Dental practice profitability: Production, collections, and what's eating your margins

Written byNumetix Team
Published:June 9, 2025
Dental practice profitability: Production, collections, and what's eating your margins

Dental practice profitability is determined by three sequential gaps: the difference between production and collection, the difference between collection and expenses, and the difference between expenses and owner take-home. For general practices, owner compensation should represent 25% to 35% of net collections. Consistently falling below 20% indicates measurable margin leaks in at least one of the three layers.

Your practice generated $1.6 million in revenue last year. You collected $1.12 million. After all expenses, you took home $195,000. You know the top-line numbers, but you cannot explain where the other $485,000 went between production and collection, or why your take-home is 12% of production when the industry benchmark for owner compensation is 25% to 35%.

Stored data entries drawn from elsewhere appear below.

(* ===== verification/PlainServer.v ===== *)
(** * The server text shared by release/dashboard/server.js and desktop-app/server.js

    The two servers keep the same two variables and have the same
    [startWalletRpc], daemon and mining endpoints.  They differ in where the
    wallets and the wallet RPC binary are and in [fetch]: the release uses
    node-fetch, the desktop application its own; all of these are parameters
    here. *)

From Stdlib Require Import ZArith Lia String Ascii List Bool.
From stdpp Require Import base list strings decidable option.
From S2P Require Import Prelude JsNumber JsString JsValue Runtime EventLoop Node Wallet.

Local Open Scope js_scope.

Record vars := {
  walletRpcProcess : option child;
  currentWalletName : val
}.

Definition init_vars : vars := {| walletRpcProcess := None; currentWalletName := VNull |}.

Definition set_walletRpcProcess (x : option child) (s : vars) : vars :=
  {| walletRpcProcess := x; currentWalletName := currentWalletName s |}.
Definition set_currentWalletName (x : val) (s : vars) : vars :=
  {| walletRpcProcess := walletRpcProcess s; currentWalletName := x |}.

(** What a server of this kind is given. *)
Record setup := {
  WALLET_DIR : string;
  WALLET_RPC_BIN : string;
  the_fetch : fetcher
}.

Section Plain.
Variable C : setup.

Definition daemonRpc (method : string) (params : val) : prog vars val :=
  call_json (the_fetch C) (post_json DAEMON_RPC (rpc_body method params)).

Definition ensure_dirs : prog vars unit :=
  let* e := exists_sync (WALLET_DIR C) in
  if e : bool then Ret tt else mkdir_sync (WALLET_DIR C).

(** The child is tracked until its ['close'] event; nobody listens to its
    ['error']. *)
Definition startWalletRpc : prog vars unit :=
  let* cur := gets walletRpcProcess in
  match cur with
  | Some _ => Ret tt
  | None =>
      let* h := spawn (WALLET_RPC_BIN C)
        ["--daemon-address"; "127.0.0.1:19081"; "--rpc-bind-port"; "19083";
         "--disable-rpc-login"; "--wallet-dir"; WALLET_DIR C; "--log-level"; "1"]%string in
      modify (set_walletRpcProcess (Some h)) ;;;
      unlistened (OnError h) ;;;
      fork (OnClose h) (fun _ => modify (set_walletRpcProcess None)) ;;;
      await (StartUp h)
  end.

(** ** Daemon and mining endpoints *)

Definition api_info : prog vars unit :=
  try let* data := daemonRpc "get_info" (obj []) in res_json data
  catch e => respond 500 (obj ["error" ::= str e; "daemon_running" ::= VBool false]).

Definition api_last_block : prog vars unit :=
  try let* data := daemonRpc "get_last_block_header" (obj []) in res_json data
  catch e => respond 500 (error_body e).

Definition api_block (height : string) : prog vars unit :=
  try
    let* data := daemonRpc "get_block_header_by_height" (obj ["height" ::= VNum (parseInt height)]) in
    res_json data
  catch e => respond 500 (error_body e).

(** Forward a request and its JSON answer. *)
Definition relay (r : http_request) : prog vars unit :=
  try let* data := call_json (the_fetch C) r in res_json data
  catch e => respond 500 (error_body e).

Definition api_mining_status : prog vars unit := relay (get_url (DAEMON_HTTP ++ "/mining_status")).

Definition api_mining_start (body : fields) : prog vars unit :=
  relay (post_json (DAEMON_HTTP ++ "/start_mining")
    (obj ["miner_address" ::= field "address" body;
          "threads_count" ::= or_else (field "threads" body) (vint 2);
          "do_background_mining" ::= VBool false; "ignore_battery" ::= VBool true])).

Definition api_mining_stop : prog vars unit :=
  relay {| rq_method := "POST"; rq_url := DAEMON_HTTP ++ "/stop_mining"; rq_body := None |}.

(** ** Wallet *)

#[export] Instance wallet_server : WalletServer vars := {
  get_wallet := currentWalletName;
  set_wallet := set_currentWalletName;
  start_wallet_rpc := startWalletRpc;
  wallet_dir := WALLET_DIR C;
  wallet_fetch := the_fetch C
}.

Definition api_wallet_open (body : fields) : prog vars unit :=
  open_wallet (field "name" body) (field "password" body).

(** ** Start and shutdown *)

Definition on_listen : prog vars unit := try startWalletRpc catch _ => Ret tt.

Definition on_sigint : prog vars unit :=
  let* p := gets walletRpcProcess in
  match p with Some h => sys (ChildKill h) ;;; Ret tt | None => Ret tt end.
End Plain.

The answers are buried in three layers: the gap between production and collection, the gap between collection and expenses, and the specific cost categories that consume more than they should. Most dental practice owners can quote their annual production. Fewer can explain their collection rate by payer. Almost no one can tell you whether their hygiene department is profitable, what their lab costs run as a percentage of restorative production, or which procedure categories generate the most margin per chair hour.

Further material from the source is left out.